* Action item: Answer with a single number: the count of lines below that hold "jlit".

* Records for the task:
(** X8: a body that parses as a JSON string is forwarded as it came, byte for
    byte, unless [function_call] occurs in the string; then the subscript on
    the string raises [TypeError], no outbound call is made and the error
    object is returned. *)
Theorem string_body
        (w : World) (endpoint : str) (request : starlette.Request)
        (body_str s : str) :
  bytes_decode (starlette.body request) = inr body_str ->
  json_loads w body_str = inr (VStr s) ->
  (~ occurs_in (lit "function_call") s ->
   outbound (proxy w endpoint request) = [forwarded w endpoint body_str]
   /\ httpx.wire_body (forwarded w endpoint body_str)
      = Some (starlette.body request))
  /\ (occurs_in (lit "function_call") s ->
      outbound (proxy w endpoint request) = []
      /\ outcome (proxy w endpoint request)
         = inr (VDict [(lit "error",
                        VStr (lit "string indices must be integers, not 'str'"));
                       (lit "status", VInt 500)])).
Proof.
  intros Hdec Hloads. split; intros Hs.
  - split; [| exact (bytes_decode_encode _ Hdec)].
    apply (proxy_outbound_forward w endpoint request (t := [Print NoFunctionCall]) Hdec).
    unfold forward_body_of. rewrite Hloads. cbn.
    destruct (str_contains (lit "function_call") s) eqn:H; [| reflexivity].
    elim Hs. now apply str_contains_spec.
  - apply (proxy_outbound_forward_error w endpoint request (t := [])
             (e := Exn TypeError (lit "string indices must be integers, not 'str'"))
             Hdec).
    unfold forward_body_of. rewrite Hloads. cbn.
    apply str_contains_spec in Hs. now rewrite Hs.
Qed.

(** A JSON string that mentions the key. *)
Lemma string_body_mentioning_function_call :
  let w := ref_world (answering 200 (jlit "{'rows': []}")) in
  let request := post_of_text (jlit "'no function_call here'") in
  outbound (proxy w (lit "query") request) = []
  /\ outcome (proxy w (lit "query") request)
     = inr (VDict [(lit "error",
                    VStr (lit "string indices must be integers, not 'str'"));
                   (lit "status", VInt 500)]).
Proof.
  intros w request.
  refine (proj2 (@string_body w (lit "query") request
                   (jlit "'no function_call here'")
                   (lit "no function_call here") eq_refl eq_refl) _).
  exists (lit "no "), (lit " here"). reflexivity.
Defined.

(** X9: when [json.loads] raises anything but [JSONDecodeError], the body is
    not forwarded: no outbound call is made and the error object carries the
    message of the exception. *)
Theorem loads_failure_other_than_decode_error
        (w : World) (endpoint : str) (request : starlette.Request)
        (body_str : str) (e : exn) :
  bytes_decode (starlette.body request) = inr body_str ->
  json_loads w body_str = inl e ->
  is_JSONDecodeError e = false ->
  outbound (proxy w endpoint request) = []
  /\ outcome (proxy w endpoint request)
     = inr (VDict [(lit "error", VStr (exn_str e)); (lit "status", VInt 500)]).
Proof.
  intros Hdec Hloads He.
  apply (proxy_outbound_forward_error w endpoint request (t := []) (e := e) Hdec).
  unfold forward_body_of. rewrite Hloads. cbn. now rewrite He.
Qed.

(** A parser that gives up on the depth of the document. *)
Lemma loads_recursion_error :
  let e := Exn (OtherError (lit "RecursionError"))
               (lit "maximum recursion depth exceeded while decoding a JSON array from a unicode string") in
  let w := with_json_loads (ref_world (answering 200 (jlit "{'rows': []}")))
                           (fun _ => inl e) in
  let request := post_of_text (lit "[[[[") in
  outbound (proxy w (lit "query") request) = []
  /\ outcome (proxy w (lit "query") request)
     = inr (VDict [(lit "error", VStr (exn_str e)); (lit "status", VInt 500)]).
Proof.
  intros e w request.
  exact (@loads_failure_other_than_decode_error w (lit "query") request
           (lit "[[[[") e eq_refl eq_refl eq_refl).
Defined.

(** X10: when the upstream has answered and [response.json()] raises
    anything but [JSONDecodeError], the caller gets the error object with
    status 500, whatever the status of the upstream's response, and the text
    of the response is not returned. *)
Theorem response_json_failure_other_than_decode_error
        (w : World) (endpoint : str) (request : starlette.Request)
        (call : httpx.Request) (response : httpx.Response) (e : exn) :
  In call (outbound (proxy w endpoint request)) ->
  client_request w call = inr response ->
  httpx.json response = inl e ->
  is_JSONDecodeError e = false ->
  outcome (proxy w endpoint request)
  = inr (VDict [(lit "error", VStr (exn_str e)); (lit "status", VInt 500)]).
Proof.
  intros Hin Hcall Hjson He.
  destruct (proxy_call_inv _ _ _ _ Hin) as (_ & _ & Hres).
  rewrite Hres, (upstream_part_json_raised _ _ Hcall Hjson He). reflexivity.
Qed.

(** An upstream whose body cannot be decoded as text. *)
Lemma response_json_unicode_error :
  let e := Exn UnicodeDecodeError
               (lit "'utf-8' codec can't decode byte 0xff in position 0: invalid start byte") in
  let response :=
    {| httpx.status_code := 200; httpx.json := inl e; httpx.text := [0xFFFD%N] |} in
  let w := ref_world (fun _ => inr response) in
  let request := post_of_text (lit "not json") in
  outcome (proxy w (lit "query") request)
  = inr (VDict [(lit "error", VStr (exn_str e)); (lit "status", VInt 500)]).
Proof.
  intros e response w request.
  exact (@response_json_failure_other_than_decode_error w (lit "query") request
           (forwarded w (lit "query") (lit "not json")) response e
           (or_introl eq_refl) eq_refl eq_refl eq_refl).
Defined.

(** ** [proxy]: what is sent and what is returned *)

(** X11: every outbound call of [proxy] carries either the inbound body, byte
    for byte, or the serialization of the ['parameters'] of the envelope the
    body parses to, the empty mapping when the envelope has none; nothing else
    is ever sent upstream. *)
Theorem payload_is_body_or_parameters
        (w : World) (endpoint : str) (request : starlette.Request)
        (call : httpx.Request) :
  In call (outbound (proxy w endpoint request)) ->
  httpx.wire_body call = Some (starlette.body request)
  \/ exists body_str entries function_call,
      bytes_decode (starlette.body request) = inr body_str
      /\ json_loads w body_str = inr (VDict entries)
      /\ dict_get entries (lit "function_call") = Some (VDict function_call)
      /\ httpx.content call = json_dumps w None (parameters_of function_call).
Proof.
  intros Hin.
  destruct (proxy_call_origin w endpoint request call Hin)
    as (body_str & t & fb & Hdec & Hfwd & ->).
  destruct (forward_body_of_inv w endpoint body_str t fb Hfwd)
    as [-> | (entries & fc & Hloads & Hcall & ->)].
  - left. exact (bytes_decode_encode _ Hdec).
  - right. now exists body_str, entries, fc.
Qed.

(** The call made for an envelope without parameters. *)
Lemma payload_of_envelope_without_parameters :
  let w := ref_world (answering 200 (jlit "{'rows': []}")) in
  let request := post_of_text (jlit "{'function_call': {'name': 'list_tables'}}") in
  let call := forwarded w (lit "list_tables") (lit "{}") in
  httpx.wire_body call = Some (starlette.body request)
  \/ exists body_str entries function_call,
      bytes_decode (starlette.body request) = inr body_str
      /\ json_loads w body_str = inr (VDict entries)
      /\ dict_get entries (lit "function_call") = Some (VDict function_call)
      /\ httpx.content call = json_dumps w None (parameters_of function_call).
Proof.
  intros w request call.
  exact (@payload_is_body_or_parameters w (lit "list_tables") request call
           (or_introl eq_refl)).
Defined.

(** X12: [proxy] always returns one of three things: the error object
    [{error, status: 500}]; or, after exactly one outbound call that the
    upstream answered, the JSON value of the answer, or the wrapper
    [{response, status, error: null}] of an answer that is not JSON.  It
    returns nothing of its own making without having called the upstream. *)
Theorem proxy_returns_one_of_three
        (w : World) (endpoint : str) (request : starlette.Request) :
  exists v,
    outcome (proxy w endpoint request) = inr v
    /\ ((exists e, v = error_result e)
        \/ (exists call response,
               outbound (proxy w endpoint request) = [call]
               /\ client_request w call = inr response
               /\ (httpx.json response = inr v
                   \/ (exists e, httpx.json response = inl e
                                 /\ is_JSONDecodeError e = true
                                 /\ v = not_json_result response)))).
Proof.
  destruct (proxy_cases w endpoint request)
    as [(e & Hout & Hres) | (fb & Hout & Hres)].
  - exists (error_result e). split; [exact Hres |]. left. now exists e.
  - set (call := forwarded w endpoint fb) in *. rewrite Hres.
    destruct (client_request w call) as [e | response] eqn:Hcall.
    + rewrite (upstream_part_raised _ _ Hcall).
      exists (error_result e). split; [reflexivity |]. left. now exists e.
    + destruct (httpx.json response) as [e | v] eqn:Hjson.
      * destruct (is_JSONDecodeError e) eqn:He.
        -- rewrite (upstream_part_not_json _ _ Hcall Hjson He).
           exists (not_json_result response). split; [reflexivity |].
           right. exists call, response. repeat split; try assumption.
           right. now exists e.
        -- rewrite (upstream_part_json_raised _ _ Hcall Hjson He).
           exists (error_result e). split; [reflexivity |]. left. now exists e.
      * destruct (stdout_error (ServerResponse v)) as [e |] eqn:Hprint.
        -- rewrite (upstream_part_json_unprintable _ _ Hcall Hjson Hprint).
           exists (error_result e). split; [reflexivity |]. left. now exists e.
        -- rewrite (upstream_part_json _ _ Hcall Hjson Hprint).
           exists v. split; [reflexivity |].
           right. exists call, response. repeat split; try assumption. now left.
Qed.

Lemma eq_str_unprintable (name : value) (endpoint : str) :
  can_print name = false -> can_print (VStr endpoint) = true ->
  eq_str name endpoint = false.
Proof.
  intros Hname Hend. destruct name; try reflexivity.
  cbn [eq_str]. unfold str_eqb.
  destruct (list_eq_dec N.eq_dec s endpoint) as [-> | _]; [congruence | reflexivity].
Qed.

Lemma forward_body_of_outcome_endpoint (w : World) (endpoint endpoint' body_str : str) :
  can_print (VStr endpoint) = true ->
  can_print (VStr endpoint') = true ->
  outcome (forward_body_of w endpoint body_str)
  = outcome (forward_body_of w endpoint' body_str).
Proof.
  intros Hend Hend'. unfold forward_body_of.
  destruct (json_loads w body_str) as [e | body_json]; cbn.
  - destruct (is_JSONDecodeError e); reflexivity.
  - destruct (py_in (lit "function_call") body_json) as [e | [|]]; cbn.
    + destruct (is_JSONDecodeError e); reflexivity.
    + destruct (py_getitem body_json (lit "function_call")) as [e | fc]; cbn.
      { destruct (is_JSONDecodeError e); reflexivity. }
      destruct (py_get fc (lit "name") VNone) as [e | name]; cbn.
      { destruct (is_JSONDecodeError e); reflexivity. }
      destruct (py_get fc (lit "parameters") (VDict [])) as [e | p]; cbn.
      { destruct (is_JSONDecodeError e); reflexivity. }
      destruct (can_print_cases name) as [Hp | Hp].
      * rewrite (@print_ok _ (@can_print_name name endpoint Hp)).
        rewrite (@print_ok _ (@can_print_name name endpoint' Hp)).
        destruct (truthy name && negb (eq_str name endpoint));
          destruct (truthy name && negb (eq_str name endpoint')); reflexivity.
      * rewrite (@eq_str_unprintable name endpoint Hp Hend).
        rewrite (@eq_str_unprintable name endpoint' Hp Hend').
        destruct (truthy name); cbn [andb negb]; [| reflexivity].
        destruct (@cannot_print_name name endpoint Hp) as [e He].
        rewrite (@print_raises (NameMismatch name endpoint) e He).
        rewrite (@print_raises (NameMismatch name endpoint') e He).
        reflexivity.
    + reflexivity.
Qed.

* Response box: 6